Your answer is the lines below, exactly, from the one that contains "destruct H as" through the one that contains "- intros it.", both included.

Saved entries
****************************************

Lemma grant_running_ok front id back dropped rest s p granted r k bs k' :
  pass_inv k0 s0 (front ++ id :: back) dropped [] rest s p granted → (∀ x, x ∈ ps_running_reqs p → x ∈ front) →
  sc_requests s !! id = Some r →
  (0 < k ≤ sr_num_tokens r + sr_num_output_placeholders r - sr_num_computed_tokens r)%Z → (sr_num_computed_tokens r + k < max_model_len kv)%Z →
  (k ≤ ps_token_budget p)%Z →
  (∀ run', (∀ x, x ∈ sc_running s → x ∈ run') → id ∈ run' → tables_within kv n run' k') →
  called kv k0 (sc_finished_req_ids s0 ++ dropped) k' (<[id := slot_tokens kv (kv_request r) k default_args]> granted) →
  table_of k' id = table_of (sc_manager s) id ++ bs → (∀ x, x ≠ id → table_of k' x = table_of (sc_manager s) x) →
  (cdiv (slot_tokens kv (kv_request r) k default_args) (kv_block_size kv) ≤ Z.of_nat (length (table_of k' id)))%Z →
  pass_inv k0 s0 (front ++ id :: back) dropped [] rest
    (mkScheduler (sc_requests s) (sc_waiting s) (sc_running s) (sc_finished_req_ids s) (sc_preempted_req_ids s)
       (sc_current_step s) (sc_prefill_capacity_bound s) (sc_pause_state s) k')
    (run_scheduled id k (create_kv_cache_blocks bs) (reverse dropped) p) (<[id := slot_tokens kv (kv_request r) k default_args]> granted).
Proof.
  intros H Hfront Hr Hk Hlen Hbudget Hw Hc T0 T1 Hcov. pose proof (pass_nodup _ _ _ _ _ _ _ H) as Hn.
  assert (id ∉ front) as Hid by (rewrite <-app_assoc in Hn; apply NoDup_app in Hn as (_ & Hd & _); set_solver).
  assert (id ∉ ps_running_reqs p) as Hnew by (intros Hin; by apply Hid, Hfront).
  destruct H as [F1 F2 F3 F4 F5 F6 F7 F8 F9 F9' F10 F11 F12 F13 F14 F15 F16 F17 F18 F19].
  assert (id ∉ map fst (ps_num_scheduled_tokens p)) as Hkey by (by rewrite F14, app_nil_r).
  assert (∀ x, x ∈ ps_running_reqs p → x ≠ id) as Hneq by (intros x Hx ->; done).
  split; cbn [run_scheduled ps_new_reqs ps_resumed_reqs ps_running_reqs ps_preempted_reqs ps_new_blocks ps_num_scheduled_tokens ps_token_budget];
    cbn [sc_requests sc_waiting sc_running sc_finished_req_ids sc_preempted_req_ids sc_current_step sc_pause_state sc_manager]; try done.
  - apply Hw; [done|]. rewrite F3. set_solver.
  - split; [|set_solver]. apply NoDup_app. split; [apply F12|]. split; [|by apply NoDup_singleton]. intros x Hx ->%list_elem_of_singleton. done.
  - rewrite dict_set_fresh, map_app, F14, !app_nil_r by done. done.
  - unfold total_scheduled at 1. cbn [run_scheduled ps_num_scheduled_tokens]. rewrite total_dict_set by done. lia.
  - intros it. rewrite dict_set_fresh by done. intros [Hit| ->%list_elem_of_singleton]%elem_of_app.
    + assert (it.1 ∈ ps_running_reqs p) as Hin
        by (rewrite <-(app_nil_r (ps_running_reqs p)), <-F14; apply list_elem_of_In, in_map, list_elem_of_In, Hit).
      apply count_ok_other; [by apply F16|by apply Hneq|by apply T1, Hneq].
    + exists r, (slot_tokens kv (kv_request r) k default_args). cbn. split; [done|]. split; [lia|]. split; [lia|]. split; [done|].
      rewrite lookup_insert_eq. split; [done|]. split; [|done]. apply slot_tokens_ge; [done|lia|done|done].
  - intros x [Hx| ->%list_elem_of_singleton]%elem_of_app.
    + rewrite lookup_insert_ne by (symmetry; by apply Hneq). rewrite T1 by (by apply Hneq). by apply F17.
    + rewrite lookup_insert_eq. eexists. split; [done|]. rewrite T0, F19 by (try done; set_solver). by destruct bs.
  - intros x Hx. by apply not_elem_of_nil in Hx.
  - intros x Hx Hnx. rewrite not_elem_of_app, list_elem_of_singleton in Hnx. rewrite T1 by (intros ->; tauto). apply F19; tauto.
Qed.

****************************************

| EXPECTED ANSWER |
  destruct H as [F1 F2 F3 F4 F5 F6 F7 F8 F9 F9' F10 F11 F12 F13 F14 F15 F16 F17 F18 F19].
  assert (id ∉ map fst (ps_num_scheduled_tokens p)) as Hkey by (by rewrite F14, app_nil_r).
  assert (∀ x, x ∈ ps_running_reqs p → x ≠ id) as Hneq by (intros x Hx ->; done).
  split; cbn [run_scheduled ps_new_reqs ps_resumed_reqs ps_running_reqs ps_preempted_reqs ps_new_blocks ps_num_scheduled_tokens ps_token_budget];
    cbn [sc_requests sc_waiting sc_running sc_finished_req_ids sc_preempted_req_ids sc_current_step sc_pause_state sc_manager]; try done.
  - apply Hw; [done|]. rewrite F3. set_solver.
  - split; [|set_solver]. apply NoDup_app. split; [apply F12|]. split; [|by apply NoDup_singleton]. intros x Hx ->%list_elem_of_singleton. done.
  - rewrite dict_set_fresh, map_app, F14, !app_nil_r by done. done.
  - unfold total_scheduled at 1. cbn [run_scheduled ps_num_scheduled_tokens]. rewrite total_dict_set by done. lia.
  - intros it. rewrite dict_set_fresh by done. intros [Hit| ->%list_elem_of_singleton]%elem_of_app.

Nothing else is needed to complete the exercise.